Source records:
= = = = = = =

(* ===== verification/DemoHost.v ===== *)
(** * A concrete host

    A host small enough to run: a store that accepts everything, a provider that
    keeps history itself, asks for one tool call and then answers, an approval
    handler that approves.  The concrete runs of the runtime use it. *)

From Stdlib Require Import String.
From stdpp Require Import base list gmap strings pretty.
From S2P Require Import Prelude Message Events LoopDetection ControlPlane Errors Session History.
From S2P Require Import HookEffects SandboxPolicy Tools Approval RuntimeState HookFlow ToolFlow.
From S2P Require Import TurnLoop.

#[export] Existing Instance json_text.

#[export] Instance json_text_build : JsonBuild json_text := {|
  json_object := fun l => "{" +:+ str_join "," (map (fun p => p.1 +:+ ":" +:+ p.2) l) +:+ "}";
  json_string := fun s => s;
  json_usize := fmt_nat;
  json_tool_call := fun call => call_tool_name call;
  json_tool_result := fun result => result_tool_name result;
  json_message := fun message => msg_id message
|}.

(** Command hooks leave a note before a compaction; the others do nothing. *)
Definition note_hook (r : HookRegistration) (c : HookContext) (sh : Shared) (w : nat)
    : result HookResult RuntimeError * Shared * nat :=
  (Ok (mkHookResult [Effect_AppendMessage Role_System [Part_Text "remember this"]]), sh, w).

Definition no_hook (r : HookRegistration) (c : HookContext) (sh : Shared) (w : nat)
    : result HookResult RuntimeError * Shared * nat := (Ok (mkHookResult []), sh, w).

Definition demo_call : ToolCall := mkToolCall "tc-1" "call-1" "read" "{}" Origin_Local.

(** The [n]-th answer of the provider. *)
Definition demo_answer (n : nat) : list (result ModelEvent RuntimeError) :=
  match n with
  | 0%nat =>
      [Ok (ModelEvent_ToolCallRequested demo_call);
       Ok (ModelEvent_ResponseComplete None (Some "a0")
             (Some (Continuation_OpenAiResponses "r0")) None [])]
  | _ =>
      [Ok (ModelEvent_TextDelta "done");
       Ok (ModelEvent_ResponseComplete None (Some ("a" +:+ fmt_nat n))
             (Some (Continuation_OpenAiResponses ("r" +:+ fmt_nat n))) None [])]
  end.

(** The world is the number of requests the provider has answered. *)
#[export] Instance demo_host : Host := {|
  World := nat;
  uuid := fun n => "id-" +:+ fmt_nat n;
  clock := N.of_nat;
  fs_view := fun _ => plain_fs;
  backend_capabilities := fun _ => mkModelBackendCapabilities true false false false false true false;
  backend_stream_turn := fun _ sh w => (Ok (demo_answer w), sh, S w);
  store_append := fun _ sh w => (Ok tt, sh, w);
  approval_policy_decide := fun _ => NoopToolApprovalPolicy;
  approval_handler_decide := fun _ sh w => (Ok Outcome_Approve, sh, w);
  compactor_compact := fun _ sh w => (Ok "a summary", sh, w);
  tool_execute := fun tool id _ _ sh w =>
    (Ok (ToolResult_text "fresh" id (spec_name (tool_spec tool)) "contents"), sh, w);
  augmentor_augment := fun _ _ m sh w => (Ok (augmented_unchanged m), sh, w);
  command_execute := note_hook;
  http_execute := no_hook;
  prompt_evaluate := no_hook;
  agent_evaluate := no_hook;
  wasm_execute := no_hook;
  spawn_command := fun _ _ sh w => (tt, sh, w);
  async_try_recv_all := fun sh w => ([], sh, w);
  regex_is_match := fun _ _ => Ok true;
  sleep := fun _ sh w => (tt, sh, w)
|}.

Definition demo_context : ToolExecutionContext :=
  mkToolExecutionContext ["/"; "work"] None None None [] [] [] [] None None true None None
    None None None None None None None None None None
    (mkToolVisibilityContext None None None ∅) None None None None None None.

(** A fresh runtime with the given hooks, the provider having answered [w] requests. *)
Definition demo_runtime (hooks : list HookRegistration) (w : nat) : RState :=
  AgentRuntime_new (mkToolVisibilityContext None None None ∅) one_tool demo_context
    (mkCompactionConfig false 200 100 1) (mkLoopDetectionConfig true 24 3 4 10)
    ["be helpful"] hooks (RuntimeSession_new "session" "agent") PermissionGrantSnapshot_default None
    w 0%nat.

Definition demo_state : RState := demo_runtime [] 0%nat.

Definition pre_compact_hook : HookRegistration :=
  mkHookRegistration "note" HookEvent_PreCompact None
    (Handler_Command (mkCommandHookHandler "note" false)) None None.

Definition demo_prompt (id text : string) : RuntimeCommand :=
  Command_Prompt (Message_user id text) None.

= = = = = = =

• **Exercise directions**
Reproduce the entries exactly, but only from their first line to the line holding "fs_view := fun _ => plain_fs;", with that last line kept.

• **Output of the exercise**
(* ===== verification/DemoHost.v ===== *)
(** * A concrete host

    A host small enough to run: a store that accepts everything, a provider that
    keeps history itself, asks for one tool call and then answers, an approval
    handler that approves.  The concrete runs of the runtime use it. *)

From Stdlib Require Import String.
From stdpp Require Import base list gmap strings pretty.
From S2P Require Import Prelude Message Events LoopDetection ControlPlane Errors Session History.
From S2P Require Import HookEffects SandboxPolicy Tools Approval RuntimeState HookFlow ToolFlow.
From S2P Require Import TurnLoop.

#[export] Existing Instance json_text.

#[export] Instance json_text_build : JsonBuild json_text := {|
  json_object := fun l => "{" +:+ str_join "," (map (fun p => p.1 +:+ ":" +:+ p.2) l) +:+ "}";
  json_string := fun s => s;
  json_usize := fmt_nat;
  json_tool_call := fun call => call_tool_name call;
  json_tool_result := fun result => result_tool_name result;
  json_message := fun message => msg_id message
|}.

(** Command hooks leave a note before a compaction; the others do nothing. *)
Definition note_hook (r : HookRegistration) (c : HookContext) (sh : Shared) (w : nat)
    : result HookResult RuntimeError * Shared * nat :=
  (Ok (mkHookResult [Effect_AppendMessage Role_System [Part_Text "remember this"]]), sh, w).

Definition no_hook (r : HookRegistration) (c : HookContext) (sh : Shared) (w : nat)
    : result HookResult RuntimeError * Shared * nat := (Ok (mkHookResult []), sh, w).

Definition demo_call : ToolCall := mkToolCall "tc-1" "call-1" "read" "{}" Origin_Local.

(** The [n]-th answer of the provider. *)
Definition demo_answer (n : nat) : list (result ModelEvent RuntimeError) :=
  match n with
  | 0%nat =>
      [Ok (ModelEvent_ToolCallRequested demo_call);
       Ok (ModelEvent_ResponseComplete None (Some "a0")
             (Some (Continuation_OpenAiResponses "r0")) None [])]
  | _ =>
      [Ok (ModelEvent_TextDelta "done");
       Ok (ModelEvent_ResponseComplete None (Some ("a" +:+ fmt_nat n))
             (Some (Continuation_OpenAiResponses ("r" +:+ fmt_nat n))) None [])]
  end.

(** The world is the number of requests the provider has answered. *)
#[export] Instance demo_host : Host := {|
  World := nat;
  uuid := fun n => "id-" +:+ fmt_nat n;
  clock := N.of_nat;
  fs_view := fun _ => plain_fs;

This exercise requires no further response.